De 1930 à 1938, ses compositions répondent fidèlement aux principes exprimés dans le manifeste de la peinture concrète : l'œuvre est entièrement conçue et formée par l'esprit avant son exécution ; elle ne doit rien recevoir des données formelles de la nature ; elle exclut la sensualité, le lyrisme, le symbolisme ; la technique est exacte, anti-impressionniste. Mais dès 1934 Hélion remarque dans ses Notes de travail : « La supériorité de la nature est d'offrir le maximum de complexité de rapports. C'est vers elle que je vais à grands pas. » Vienne alors un choc, la guerre : il abandonne plusieurs compositions abstraites pour peindre la grande toile figurative Au cycliste (1939). Son œuvre devient une rentrée de plus en plus profonde dans la réalité journalière, des Hommes assis aux Mannequineries, puis aux Chrysanthèmes. Hélion « va à la vie comme chaque jour chez le boulanger ».
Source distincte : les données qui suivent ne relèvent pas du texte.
Lemma conforms_closed n props v :
  conforms (S n) (closed_object props) v = true ↔
  ∃ m, v = JObject m ∧ (∀ k s, (k, s) ∈ props → ∃ x, bm_get k m = Some x ∧ conforms n s x = true) ∧
       ∀ k, k ∈ m.*1 → k ∈ props.*1.
Proof.
  rewrite conforms_closed_eq. destruct v as [| | | | |m]; try (split; [done|by intros (? & ? & _)]).
  rewrite !andb_true_iff, !forallb_forall. setoid_rewrite conforms_false. setoid_rewrite orb_false_r.
  setoid_rewrite <- list_elem_of_In. split.
  - intros [[Hreq Hprops] Hadd]. exists m. split; [done|]. split.
    + intros k s Hs. specialize (Hreq (JString k)). specialize (Hprops (k, s) Hs). simpl in *.
      destruct (bm_get k m) as [x|] eqn:E; [eauto|]. unfold bm_contains in Hreq. rewrite E in Hreq.
      discriminate Hreq. apply list_elem_of_fmap. by exists (k, s).
    + intros k ([k' x] & -> & Hx)%list_elem_of_fmap. by apply bm_contains_In, (Hadd (k', x)).
  - intros (m' & [= <-] & Hp & Hk). split; [split|].
    + intros name ([k s] & -> & Hs)%list_elem_of_fmap. destruct (Hp k s Hs) as (x & Hx & _). simpl. unfold bm_contains. by rewrite Hx.
    + intros [k s] Hs. destruct (Hp k s Hs) as (x & Hx & Hc). simpl. by rewrite Hx.
    + intros [k x] Hx. apply bm_contains_In, Hk, list_elem_of_fmap. by exists (k, x).
Qed.

Lemma conforms_one_of n l v :
  conforms (S n) (jobj [("oneOf", JArray l)]) v = Nat.eqb (length (List.filter (λ s, conforms n s v) l)) 1.
Proof. match goal with |- _ = ?b => transitivity (b && true); [by destruct v|by rewrite andb_true_r] end. Qed.

Lemma conforms_ref n name v :
  conforms (S n) (jobj [("$ref", JString (s! "#/$defs/" ++ escape_pointer name))]) v =
  match jget s! "$defs" root ≫= jget name with Some s => conforms n s v | None => false end.
Proof.
  assert (E : resolve root (s! "#/$defs/" ++ escape_pointer name) = (jget s! "$defs" root ≫= jget name)).
  { unfold resolve. rewrite strip_own_prefix. by rewrite unescape_escaped_pointer. }
  rewrite <- E. destruct v; reflexivity.
Qed.

(** ** Acceptance *)

(** With the fuel [n], the schema [s] describes what is accepted at [t]. *)
Definition describes (n : nat) (s : Json) (t : Ty) : Prop :=
  ∀ v path, good v → conforms n s v = true ↔ ∃ w, transform t v path = Ok w.

Lemma transform_fields_accepts n fs v path :
  NoDup fs.*1 → good v → Forall (λ nt, describes n (schema_of nt.2) nt.2) fs →
  conforms (S n) (record_of schema_of fs) v = true ↔ ∃ w, transform_fields transform fs v path = Ok w.
Proof.
  intros Hnd Hg Hfs. unfold record_of. rewrite conforms_closed. setoid_rewrite transform_fields_Ok.
  set (l := map (λ nt, (nt.1, schema_of nt.2)) fs).
  assert (Hkeys : l.*1 = fs.*1) by (unfold l; rewrite <- list_fmap_compose; done).
  assert (Hperm : bm_of_list l ≡ₚ l) by (apply bm_of_list_perm; by rewrite Hkeys).
  setoid_rewrite Hperm. rewrite Hkeys. rewrite Forall_forall in Hfs. split.
  - intros (m & -> & Hp & Hk).
    assert (Hc : ∀ nt, nt ∈ fs → ∃ x y, bm_get nt.1 m = Some x ∧ transform nt.2 x (field_path path nt.1) = Ok y).
    { intros nt Hnt. destruct (Hp nt.1 (schema_of nt.2)) as (x & Hx & Hcx); [apply list_elem_of_fmap; by exists nt|].
      apply (Hfs nt Hnt x (field_path path nt.1)) in Hcx as [y Hy]; [by exists x, y|by eapply good_get]. }
    assert (∃ out, converted transform m path fs out) as [out Hout].
    { clear -Hc. induction fs as [|nt fs IH]; [exists []; constructor|].
      destruct IH as [out Hout]; [intros; apply Hc; by right|]. destruct (Hc nt) as (x & y & Hx & Hy); [by left|].
      exists ((nt.1, y) :: out). constructor; eauto. }
    exists (JObject (bm_of_list out)), m, out. done.
  - intros (w & m & out & -> & _ & _ & Hout & Hk). exists m. split; [done|]. split; [|done].
    intros k s ([n' t] & [= -> ->] & Hnt)%list_elem_of_fmap. simpl.
    destruct (proj1 (list_elem_of_lookup _ _) Hnt) as [i Hi].
    destruct (Forall2_lookup_l _ _ _ _ _ Hout Hi) as (nw & _ & _ & x & Hx & Hy). exists x. split; [done|].
    apply (Hfs (n', t) Hnt x (field_path path n')); [by eapply good_get|eauto].
Qed.

(** Objects with a case. *)
Lemma conforms_const n c x : conforms (S n) (jobj [("const", JString c)]) x = true ↔ x = JString c.
Proof.
  transitivity (json_eqb (JString c) x = true).
  - match goal with |- ?a = true ↔ ?b = true => assert (a = b) as -> by (transitivity (b && true && true && true && true && true && true && true && true); [by destruct x|by rewrite !andb_true_r]) end. done.
  - destruct x; simpl; try done. rewrite str_eqb_eq. naive_solver.
Qed.

Lemma conforms_case n c v :
  conforms (S (S n)) (tagged_schema c None) v = true ↔
  ∃ m, v = JObject m ∧ bm_get s! "case" m = Some (JString c) ∧ ∀ k, k ∈ m.*1 → k ∈ [s! "case"].
Proof.
  unfold tagged_schema. rewrite conforms_closed. split; intros (m & -> & Hm).
  - destruct Hm as [Hp Hk]. exists m. destruct (Hp s! "case" (jobj [("const", JString c)])) as (x & Hx & Hc); [by left|].
    apply conforms_const in Hc as ->. done.
  - destruct Hm as [Hc Hk]. exists m. split_and!; [done| |done]. intros k s [= -> ->]%list_elem_of_singleton.
    exists (JString c). split; [done|]. by apply conforms_const.
Qed.

Lemma conforms_case_with n key c s v :
  key ∈ ["value"%string; "fields"%string] →
  conforms (S (S n)) (tagged_schema c (Some (key, s))) v = true ↔
  ∃ m x, v = JObject m ∧ bm_get s! "case" m = Some (JString c) ∧ bm_get (lit key) m = Some x ∧
         conforms (S n) s x = true ∧ ∀ k, k ∈ m.*1 → k ∈ [s! "case"; lit key].
Proof.
  intros Hkey.
  assert (E : tagged_schema c (Some (key, s)) = closed_object [(s! "case", jobj [("const", JString c)]); (lit key, s)])
    by (apply elem_of_cons in Hkey as [->|Hkey]; [done|]; by apply list_elem_of_singleton in Hkey as ->).
  rewrite E, conforms_closed. split.
  - intros (m & -> & Hp & Hk). destruct (Hp s! "case" (jobj [("const", JString c)])) as (y & Hy & Hc); [by left|].
    destruct (Hp (lit key) s) as (x & Hx & Hs); [by right; left|]. apply conforms_const in Hc as ->. exists m, x. done.
  - intros (m & x & -> & Hc & Hx & Hs & Hk). exists m. split_and!; [done| |done].
    intros k s' [[= -> ->]|[= -> ->]%list_elem_of_singleton]%elem_of_cons; [|eauto].
    exists (JString c). split; [done|]. by apply conforms_const.
Qed.

(** At most one alternative has the case of the value. *)
Lemma one_of_unique {A} (f : A → Json) (key : A → str) (n : nat) (l : list A) v :
  NoDup (map key l) → (∀ x, x ∈ l → conforms n (f x) v = true → jget s! "case" v = Some (JString (key x))) →
  conforms (S n) (jobj [("oneOf", JArray (map f l))]) v = true ↔ ∃ x, x ∈ l ∧ conforms n (f x) v = true.
Proof.
  intros Hnd Hcase. rewrite conforms_one_of, Nat.eqb_eq.
  assert (Hlen : ∀ l', NoDup (map key l') → (∀ x, x ∈ l' → conforms n (f x) v = true → jget s! "case" v = Some (JString (key x))) →
            length (List.filter (λ s, conforms n s v) (map f l')) = 1%nat ↔ ∃ x, x ∈ l' ∧ conforms n (f x) v = true).
  { clear. intros l. induction l as [|x l IH]; intros Hnd Hcase; [split; [done|set_solver]|]. simpl in Hnd.
    apply NoDup_cons in Hnd as [Hx Hnd]. specialize (IH Hnd ltac:(intros; apply Hcase; [by right|done])).
    cbn [map List.filter]. destruct (conforms n (f x) v) eqn:E.
    - assert (Hnone : List.filter (λ s, conforms n s v) (map f l) = []).
      { destruct (List.filter _ _) as [|s r] eqn:Ef; [done|]. exfalso.
        assert (In s (List.filter (λ s, conforms n s v) (map f l))) as Hin by (rewrite Ef; by left).
        apply filter_In in Hin as [(y & <- & Hy%list_elem_of_In)%in_map_iff Hc].
        pose proof (Hcase x ltac:(by left) E) as E1. pose proof (Hcase y ltac:(by right) Hc) as E2.
        apply Hx. rewrite list_elem_of_In, in_map_iff. exists y. split; [congruence|by apply list_elem_of_In]. }
      rewrite Hnone. split; [|done]. intros _. exists x. split; [by left|done].
    - rewrite IH. split; intros (y & Hy & Hc); exists y; [set_solver|]. apply elem_of_cons in Hy as [->|]; [congruence|done]. }
  by apply Hlen.
Qed.

(** ** Scalars and containers *)

Definition scalar (t : Ty) : bool :=
  match t with TNil | TBool | TInt | TFloat | TString | TBytes | TJson => true | _ => false end.

Lemma conforms_int n k :
  conforms (S n) (schema_of TInt) (JNumber k) =
  match k with
  | PosInt z | NegInt z => (i64_min <=? z)%Z && (z <=? i64_max)%Z
  | NFloat f => integral f && number_le (number_of_i64 i64_min) (NFloat f) && number_le (NFloat f) (number_of_i64 i64_max)
  end.
Proof.
  destruct k as [z|z|f];
    [match goal with |- _ = ?b => transitivity (b && true && true && true && true && true && true); [reflexivity|by rewrite !andb_true_r] end..|].
  match goal with |- _ = ?a && ?b && ?c =>
    transitivity (a && true && b && c && true && true && true && true && true && true); [reflexivity|by rewrite !andb_true_r] end.
Qed.

Lemma describes_int n : describes (S n) (schema_of TInt) TInt.
Proof.
  intros v path [Hw Hn]. rewrite transform_eq. destruct v as [|b|k|s|l|m]; try (split; [done|by intros [? ?]]).
  rewrite conforms_int. inversion Hw as [| |? Hk| | |]; subst. simpl in Hn.
  destruct k as [z|z|f]; simpl in Hk |- *.
  - apply andb_true_iff in Hk as [Hk _]. apply Z.leb_le in Hk.
    assert (E : (i64_min <=? z)%Z = true) by (apply Z.leb_le; unfold i64_min; lia). rewrite E. simpl.
    unfold decode_value. cbn [jdepth decode_fuel decode_step jas_i64 number_as_i64].
    destruct (z <=? i64_max)%Z; simpl; [split; eauto|split; [done|by intros [? ?]]].
  - apply andb_true_iff in Hk as [Hk1 Hk2]. apply Z.ltb_lt in Hk2. rewrite Hk1. simpl.
    assert (E : (z <=? i64_max)%Z = true) by (apply Z.leb_le; unfold i64_max; lia). rewrite E. split; eauto.
  - apply negb_true_iff in Hn. rewrite Hn. simpl. split; [done|by intros [? ?]].
Qed.
Lemma dedup_values_elem x : x ∈ dedup_values l ↔ x ∈ l.
Proof.
  induction l as [|a [|b r] IH]; [done..|]. apply Forall_cons in Hl as [Ha Hr].
  specialize (IH Hr). change (dedup_values (a :: b :: r)) with
    (if json_eqb a b then dedup_values (b :: r) else a :: dedup_values (b :: r)).
  destruct (json_eqb a b) eqn:E; [|set_solver]. apply json_eqb_eq in E as ->; [|done]. set_solver.
Qed.

Lemma dedup_values_sublist : dedup_values l `sublist_of` l.
Proof.
  induction l as [|a [|b r] IH]; [done..|]. apply Forall_cons in Hl as [Ha Hr]. specialize (IH Hr).
  change (dedup_values (a :: b :: r)) with
    (if json_eqb a b then dedup_values (b :: r) else a :: dedup_values (b :: r)).
  by destruct (json_eqb a b); constructor.
Qed.
End dedup.

Lemma sublist_sorted {A} (R : relation A) l l' : l `sublist_of` l' → StronglySorted R l' → StronglySorted R l.
Proof.
  induction 1 as [|x l l' Hsub IH|x l l' Hsub IH]; intros Hs; [constructor|..];
    inversion Hs as [|? ? Hs' Hx]; subst; [|by apply IH].
  constructor; [by apply IH|]. rewrite Forall_forall in *. intros y Hy. by eapply Hx, elem_of_sublist.
Qed.

Section canonical.
Context `{JsonCodec}.
(** serde_json writes different values differently. *)
Context (Htext : ∀ a b, plain a → plain b → json_to_vec a = json_to_vec b → a = b).

Lemma text_separates a b : plain a → plain b → text_cmp a b = Eq → a = b.
Proof. unfold text_cmp. intros Ha Hb E%str_cmp_eq. by apply Htext. Qed.

#[local] Instance text_comparison : Comparison text_cmp.
Proof. apply str_cmp_on. Qed.

Lemma plain_floats l : Forall plain l → Forall (λ x, float_free x = true) l.
Proof. intros Hl. eapply Forall_impl; [exact Hl|]. by intros ? []. Qed.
Sa longue phrase plastique lie sur le rythme de l'épopée le garçon de café, le clown, le lecteur de journal, l'égoutier, le porteur de viande (Monument pour un boucher, 1964). Hélion a trouvé dans la rue l'espace esthétique idéal, qui reproduit les images, les songes, qu'il porte en lui.

Le même thème

À ce problème de l'espace, Poliakoff (musée national d'Art moderne. 23 sept.-16 nov. 1970) apporte une tout autre solution. Trouvée tardivement d'ailleurs. De l'expressionniste Vue de Seine, de 1938, à ses premières compositions des années 50, Poliakoff a piétiné, travaillé. Chaque élément, matière, couleur, lumière, ligne est pris et repris jusqu'à ce qu'il s'intègre dans une construction à la fois sensible et rigoureuse, le tableau lui-même formant comme une partie du grand tableau que compose l'œuvre des quinze dernières années. Insoucieux des modes et des écoles, il reste fidèle à ses premières fascinations : les fresques italiennes et la peinture des sarcophages égyptiens. Plus son art s'affine et se creuse, plus il prend un caractère monumental ; des gris monocordes aux rouges vibrants et aux bleus sourds, la couleur se fait architecture et dévoile cette « lumière intérieure » que Poliakoff n'a pas cessé de vouloir mettre au jour.

Bonheur de peindre

Ce désir d'explorer inlassablement un même thème est aussi particulièrement sensible chez Bram van Velde (musée national d'Art moderne, 1er déc. 1970-25 janv. 1971). Œuvre rare (moins de 400 numéros au catalogue en près de soixante ans) et homogène. Dès 1939, Bram, après une période expressionniste d'une force particulière et la découverte enthousiaste de Matisse, peint de grandes gouaches qui annoncent à la fois la peinture « gestuelle » de l'après-guerre et la nouvelle école américaine.